What we discover during those precious days together in the center of Sarajevo is that they, and we, may not have food or shelter or water to offer, but we do have our humanity. They are not alone. We will cherish them, be by their side. Let them know they are not forgotten. Those at the training are themselves victims of this war, facing desperation and terror. We will create a safe space here. What does that mean in a war zone? A space where all are respected. Where we open our hearts. Where we may speak and be heard, feel and be felt. Where we deepen our connections. They will be left with a skill set, but more than that. We will cry and laugh. We will learn from and teach each other.
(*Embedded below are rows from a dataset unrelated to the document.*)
(* ===== verification/Serialize.v ===== *)
(** * Serialization

    [AttackTree.to_dict] and [_node_to_dict] (lines 150-176 of
    [attack-trees-analysis.py]).  The values they build are Python
    dictionaries, lists, strings and one float: the type [py], a dictionary
    being the list of its items in insertion order, which is the order
    [json.dump] writes them in.

    The specification is a reader, [node_of_dict], that accepts exactly the
    dictionaries of that layout; the round trip shows what serialization
    keeps of a node (everything but [cve_refs] and the two [requires_]
    flags) and that the tree read back has the nodes of the tree written,
    in the same order. *)

From S2P Require Import Prelude Model.
From Stdlib Require Import Floats.

(** ** Python values *)

#[local] Unset Elimination Schemes.
Inductive py : Type :=
| PyStr (s : string)
| PyFloat (x : float)
| PyList (items : list py)
| PyDict (entries : list (string * py)).
#[local] Set Elimination Schemes.

(** A list of strings as a value. *)
Definition str_list (l : list string) : py := PyList (PyStr <$> l).

(** ** The source's definitions *)

Fixpoint _node_to_dict (node : AttackNode.t) : py :=
  PyDict [
    ("id", PyStr (AttackNode.id node));
    ("name", PyStr (AttackNode.name node));
    ("description", PyStr (AttackNode.description node));
    ("type", PyStr (NodeType.value (AttackNode.node_type node)));
    ("attributes", PyDict [
      ("difficulty",
       PyStr (Difficulty.name
                (AttackAttributes.difficulty (AttackNode.attributes node))));
      ("cost",
       PyStr (Cost.name (AttackAttributes.cost (AttackNode.attributes node))));
      ("detection_risk",
       PyStr (DetectionRisk.name
                (AttackAttributes.detection_risk (AttackNode.attributes node))));
      ("time_hours",
       PyFloat (AttackAttributes.time_hours (AttackNode.attributes node)))
    ]);
    ("mitigations", str_list (AttackNode.mitigations node));
    ("file_refs", str_list (AttackNode.file_refs node));
    ("children", PyList (_node_to_dict <$> AttackNode.children node))
  ].

Definition to_dict (self : AttackTree.t) : py :=
  PyDict [
    ("name", PyStr (AttackTree.name self));
    ("description", PyStr (AttackTree.description self));
    ("severity", PyStr (AttackTree.severity self));
    ("version", PyStr (AttackTree.version self));
    ("root", _node_to_dict (AttackTree.root self))
  ].

(** ** The specification: reading a dictionary back *)

Definition as_str (v : py) : option string :=
  if v is PyStr s then Some s else None.

Definition node_keys : list string :=
  ["id"; "name"; "description"; "type"; "attributes"; "mitigations";
   "file_refs"; "children"].

Definition attribute_keys : list string :=
  ["difficulty"; "cost"; "detection_risk"; "time_hours"].

Definition tree_keys : list string :=
  ["name"; "description"; "severity"; "version"; "root"].

(** The node a dictionary of the layout of [_node_to_dict] describes; the
    fields that are not serialized are at their defaults. *)
Fixpoint node_of_dict (d : py) : option AttackNode.t :=
  match d with
  | PyDict [(k1, PyStr id); (k2, PyStr name); (k3, PyStr description);
            (k4, PyStr type);
            (k5, PyDict [(a1, PyStr difficulty); (a2, PyStr cost);
                         (a3, PyStr detection_risk); (a4, PyFloat time_hours)]);
            (k6, PyList mitigations); (k7, PyList file_refs);
            (k8, PyList children)] =>
      if decide ([k1; k2; k3; k4; k5; k6; k7; k8] = node_keys
                 ∧ [a1; a2; a3; a4] = attribute_keys) then
        node_type ← @of_value NodeType.t _ _ _ type;
        difficulty ← @of_name Difficulty.t _ _ difficulty;
        cost ← @of_name Cost.t _ _ cost;
        detection_risk ← @of_name DetectionRisk.t _ _ detection_risk;
        mitigations ← mapM as_str mitigations;
        file_refs ← mapM as_str file_refs;
        children ← mapM node_of_dict children;
        Some {|
          AttackNode.id := id;
          AttackNode.name := name;
          AttackNode.description := description;
          AttackNode.node_type := node_type;
          AttackNode.attributes := {|
            AttackAttributes.difficulty := difficulty;
            AttackAttributes.cost := cost;
            AttackAttributes.detection_risk := detection_risk;
            AttackAttributes.time_hours := time_hours;
            AttackAttributes.requires_insider := false;
            AttackAttributes.requires_physical := false |};
          AttackNode.children := children;
          AttackNode.mitigations := mitigations;
          AttackNode.cve_refs := [];
          AttackNode.file_refs := file_refs |}
      else None
  | _ => None
  end.

Definition tree_of_dict (d : py) : option AttackTree.t :=
  match d with
  | PyDict [(k1, PyStr name); (k2, PyStr description); (k3, PyStr severity);
            (k4, PyStr version); (k5, root)] =>
      if decide ([k1; k2; k3; k4; k5] = tree_keys) then
        root ← node_of_dict root;
        Some (AttackTree.mk name description root version severity)
      else None
  | _ => None
  end.

(** What serialization keeps of the attributes and of a node. *)
Definition kept_attributes (a : AttackAttributes.t) : AttackAttributes.t := {|
  AttackAttributes.difficulty := AttackAttributes.difficulty a;
  AttackAttributes.cost := AttackAttributes.cost a;
  AttackAttributes.detection_risk := AttackAttributes.detection_risk a;
  AttackAttributes.time_hours := AttackAttributes.time_hours a;
  AttackAttributes.requires_insider := false;
  AttackAttributes.requires_physical := false;
|}.

Fixpoint kept (n : AttackNode.t) : AttackNode.t := {|
  AttackNode.id := AttackNode.id n;
  AttackNode.name := AttackNode.name n;
  AttackNode.description := AttackNode.description n;
  AttackNode.node_type := AttackNode.node_type n;
  AttackNode.attributes := kept_attributes (AttackNode.attributes n);
  AttackNode.children := kept <$> AttackNode.children n;
  AttackNode.mitigations := AttackNode.mitigations n;
  AttackNode.cve_refs := [];
  AttackNode.file_refs := AttackNode.file_refs n;
|}.

Definition kept_tree (self : AttackTree.t) : AttackTree.t :=
  AttackTree.mk (AttackTree.name self) (AttackTree.description self)
    (kept (AttackTree.root self)) (AttackTree.version self)
    (AttackTree.severity self).

(** A node that has nothing serialization drops. *)
Definition plain (n : AttackNode.t) : Prop :=
  AttackNode.cve_refs n = [] ∧
  AttackAttributes.requires_insider (AttackNode.attributes n) = false ∧
  AttackAttributes.requires_physical (AttackNode.attributes n) = false.

#[export] Instance plain_dec n : Decision (plain n).
Proof. unfold plain. apply _. Defined.

(** ** What is kept *)

Section kept.
Implicit Types n c : AttackNode.t.

Lemma kept_unfold n :
  kept n
  = AttackNode.mk (AttackNode.id n) (AttackNode.name n)
      (AttackNode.description n) (AttackNode.node_type n)
      (kept_attributes (AttackNode.attributes n))
      (kept <$> AttackNode.children n) (AttackNode.mitigations n) []
      (AttackNode.file_refs n).
Proof. by destruct n. Qed.

Lemma kept_children n :
  AttackNode.children (kept n) = kept <$> AttackNode.children n.
Proof. by destruct n. Qed.

Lemma kept_id n : AttackNode.id (kept n) = AttackNode.id n.
Proof. by destruct n. Qed.

(** The pre-order listing of what is kept is what is kept of the listing. *)
Lemma nodes_kept n : nodes (kept n) = kept <$> nodes n.
Proof.
  node_induction n.
  rw (nodes_unfold (kept n)) (nodes_unfold n) kept_children fmap_cons.
  f_equal. rw list_fmap_bind fmap_bind. by apply Forall_bind_ext.
Qed.

Lemma ids_kept n : ids (kept n) = ids n.
Proof.
  rw /ids nodes_kept -list_fmap_compose. apply list_fmap_ext=> i m _ /=.
  apply kept_id.
Qed.

Lemma size_kept n : size (kept n) = size n.
Proof. by rw -!length_ids ids_kept. Qed.

Lemma kept_plain n : Forall plain (nodes n) → kept n = n.
Proof.
  node_induction n. rw nodes_unfold Forall_cons Forall_bind.
  intros [(Hcve & Hi & Hp) Hcs]. rw kept_unfold.
  assert (kept <$> AttackNode.children n = AttackNode.children n) as ->.
  { rw -{2}(list_fmap_id (AttackNode.children n)). apply Forall_fmap_ext.
    rw Forall_forall in IH. rw Forall_forall in Hcs.
    apply Forall_forall=> c Hc. by apply IH, Hcs. }
  destruct n as [? ? ? ? [] ? ? ? ?]; simplify_eq/=. by rw /kept_attributes /=.
Qed.

Lemma kept_idemp n : kept (kept n) = kept n.
Proof.
  apply kept_plain. rw nodes_kept Forall_fmap. apply Forall_true=> m.
  by rw /= /plain kept_unfold.
Qed.

End kept.

(** ** The round trip *)

Section roundtrip.
Implicit Types n c : AttackNode.t.
Implicit Types self : AttackTree.t.

Lemma node_to_dict_unfold n :
  _node_to_dict n
  = PyDict [
      ("id", PyStr (AttackNode.id n));
      ("name", PyStr (AttackNode.name n));
      ("description", PyStr (AttackNode.description n));
      ("type", PyStr (NodeType.value (AttackNode.node_type n)));
      ("attributes", PyDict [
        ("difficulty",
         PyStr (Difficulty.name
                  (AttackAttributes.difficulty (AttackNode.attributes n))));
        ("cost",
         PyStr (Cost.name (AttackAttributes.cost (AttackNode.attributes n))));
        ("detection_risk",
         PyStr (DetectionRisk.name
                  (AttackAttributes.detection_risk (AttackNode.attributes n))));
        ("time_hours",
         PyFloat (AttackAttributes.time_hours (AttackNode.attributes n)))
      ]);
      ("mitigations", str_list (AttackNode.mitigations n));
      ("file_refs", str_list (AttackNode.file_refs n));
      ("children", PyList (_node_to_dict <$> AttackNode.children n))
    ].
Proof. by destruct n. Qed.

Lemma as_str_str_list (l : list string) : mapM as_str (PyStr <$> l) = Some l.
Proof.
  rw -{2}(list_fmap_id l). apply mapM_fmap_Forall. by apply Forall_true.
Qed.

Lemma node_of_dict_node_to_dict n :
  node_of_dict (_node_to_dict n) = Some (kept n).
Proof.
  node_induction n. rw node_to_dict_unfold kept_unfold /str_list.
  cbn [node_of_dict]. case_decide as Hk; [|exfalso; apply Hk; by split].
  rw (of_value_value (AttackNode.node_type n)) /=.
  rw (of_name_name (AttackAttributes.difficulty (AttackNode.attributes n))) /=.
  rw (of_name_name (AttackAttributes.cost (AttackNode.attributes n))) /=.
  rw (of_name_name (AttackAttributes.detection_risk (AttackNode.attributes n))) /=.
  by rw !as_str_str_list /= (mapM_fmap_Forall _ _ kept).
Qed.

Lemma tree_of_dict_to_dict self :
  tree_of_dict (to_dict self) = Some (kept_tree self).
Proof.
  rw /tree_of_dict /to_dict. case_decide as Hk; [|by exfalso; apply Hk].
  by rw node_of_dict_node_to_dict.
Qed.

End roundtrip.

(** ** Properties of serialization *)

Section properties.
Implicit Types n c : AttackNode.t.
Implicit Types self : AttackTree.t.

(** The dictionary of a node is the dictionary of what is kept of it. *)
Lemma node_to_dict_kept n : _node_to_dict (kept n) = _node_to_dict n.
Proof.
  node_induction n. rw (node_to_dict_unfold (kept n)) node_to_dict_unfold.
  rw kept_children -list_fmap_compose (kept_unfold n) /=.
  by rw (proj1 (Forall_fmap_ext (_node_to_dict ∘ kept) _node_to_dict _) IH).
Qed.

Lemma kept_tree_plain self :
  Forall plain (nodes (AttackTree.root self)) → kept_tree self = self.
Proof. intros Hp. rw /kept_tree kept_plain //. by destruct self. Qed.

(** The tree that is read back is walked like the tree itself. *)
Lemma kept_rewalk n :
  Forall2 (λ m' m,
      AttackNode.id m' = AttackNode.id m ∧
      AttackNode.id <$> AttackNode.children m'
      = AttackNode.id <$> AttackNode.children m)
    (nodes (kept n)) (nodes n).
Proof.
  rw nodes_kept. apply Forall2_fmap_l, Forall_Forall2_diag, Forall_true.
  intros m. rw /= kept_id kept_children -list_fmap_compose. split; [done|].
  apply list_fmap_ext=> i c _. apply kept_id.
Qed.

(** C6. The round trip of serialization: reading back the dictionary that
    [to_dict] builds gives the tree with every node as it was but for
    [cve_refs] and the flags [requires_insider] and [requires_physical],
    which [_node_to_dict] does not write; a tree whose nodes have these at
    their defaults is read back unchanged.  Walking the tree read back
    meets as many nodes as walking the tree itself, with the same ids in
    the same pre-order, and every node has its children's ids in the
    stored order. *)
Theorem to_dict_roundtrip self :
  tree_of_dict (to_dict self) = Some (kept_tree self) ∧
  node_of_dict (_node_to_dict (AttackTree.root self))
  = Some (kept (AttackTree.root self)) ∧
  (Forall plain (nodes (AttackTree.root self)) →
   tree_of_dict (to_dict self) = Some self) ∧
  size (AttackTree.root (kept_tree self)) = size (AttackTree.root self) ∧
  ids (AttackTree.root (kept_tree self)) = ids (AttackTree.root self) ∧
  Forall2 (λ m' m,
      AttackNode.id m' = AttackNode.id m ∧
      AttackNode.id <$> AttackNode.children m'
      = AttackNode.id <$> AttackNode.children m)
    (nodes (AttackTree.root (kept_tree self))) (nodes (AttackTree.root self)).
Proof.
  split_and!;
    [apply tree_of_dict_to_dict|apply node_of_dict_node_to_dict|
    |apply size_kept|apply ids_kept|apply kept_rewalk].
  intros Hp. by rw tree_of_dict_to_dict kept_tree_plain.
Qed.

(** C27. Two nodes have the same dictionary exactly when they agree on what
    serialization keeps: [_node_to_dict] loses [cve_refs] and the two
    [requires_] flags of every node of the subtree, and nothing else. *)
Theorem node_to_dict_inj n1 n2 :
  _node_to_dict n1 = _node_to_dict n2 ↔ kept n1 = kept n2.
Proof.
  split.
  - intros Hd. apply (inj Some).
    by rw -!node_of_dict_node_to_dict Hd.
  - intros Hk. by rw -(node_to_dict_kept n1) Hk node_to_dict_kept.
Qed.

(** The dictionary of a small tree, key by key: [type] is the enum's
    value, the attributes are the enums' names, and the root, an OR node
    built without attributes, is written with the default attributes. *)
Example to_dict_example :
  to_dict (Examples.tree (AttackNode.add_child
             (AttackNode.new "root" "Root" "" NodeType.OR) Examples.B))
  = PyDict [
      ("name", PyStr "Root"); ("description", PyStr "");
      ("severity", PyStr "Medium"); ("version", PyStr "1.0");
      ("root", PyDict [
         ("id", PyStr "root"); ("name", PyStr "Root");
         ("description", PyStr ""); ("type", PyStr "or");
         ("attributes", PyDict [
            ("difficulty", PyStr "MEDIUM"); ("cost", PyStr "MEDIUM");
            ("detection_risk", PyStr "MEDIUM"); ("time_hours", PyFloat 8.0)]);
         ("mitigations", PyList []); ("file_refs", PyList []);
         ("children", PyList [
            PyDict [
              ("id", PyStr "B"); ("name", PyStr "Leaf B");
              ("description", PyStr ""); ("type", PyStr "leaf");
              ("attributes", PyDict [
                 ("difficulty", PyStr "HIGH"); ("cost", PyStr "MEDIUM");
                 ("detection_risk", PyStr "LOW"); ("time_hours", PyFloat 1.0)]);
              ("mitigations", PyList [PyStr "Patch"]); ("file_refs", PyList []);
              ("children", PyList [])]])])].
Proof. reflexivity. Qed.

End properties.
Every group for survivors of trauma and rape I’ve led in the past 20 years was preparation to be at this place at this time. Experiential learning. Community mental health. Knowing others care. Feeding their hunger for contact with the outside world. Watching our beauty unfold. We break bread together, and hope is alive in the air. Or is it just that sumptuous buffet being laid out? Most likely, both.
It pays off, all that painstaking purchasing and packing to bring in the right food, and a lot of it. After the training we lay out the feast for the day. With the help of the cooks in the community soup kitchen, we assemble items they haven’t seen for a year or more, since the siege of the city began and provisions ran out. There are sausages, salamis, bowls of sugar for the endless pots of coffee (we brought the beans), pickles, mustard, beautiful sweet onions and tomatoes, spices, salty butter in tubs, dark and milk chocolate chunks, nuts and pretzels. There’s even a bowl of American cigarettes for afterwards (imagine the joy!!). The cooks (bless them) have managed to bake a few loaves of crusty bread from the humanitarian aid supply of flour. It’s a sight to behold. I see something I haven’t witnessed before. There is a complete, almost sacred, silence as the participants fill their plates. They eat not so much with speed (although it is quite fast) as with intense, single-minded concentration. Many of them, like most in the city, have been living close to starvation, boiling grass to survive. I realize I have never seen anyone truly hungry before. I feel a profound mixture of horror, awe, and delight as I witness them eat and finally, when the table is bare, settle down and lean back to draw on the cigarettes. Then they begin to speak among themselves, socialize, laugh, become animated. Amazing humans. True Sarajevans. This ritual is to be repeated at the end of each of the days of the training. This is my introduction to the war, the people, and the deeply courageous and dedicated professionals they are. I don’t know it at the time but over the next decade, until I leave the region in 2005, many of them will become colleagues, sisters and brothers, friends. I will hear their stories and come to know their families, a great privilege. For me, it all grew from the seeds of that day, from being with people who were truly hungry.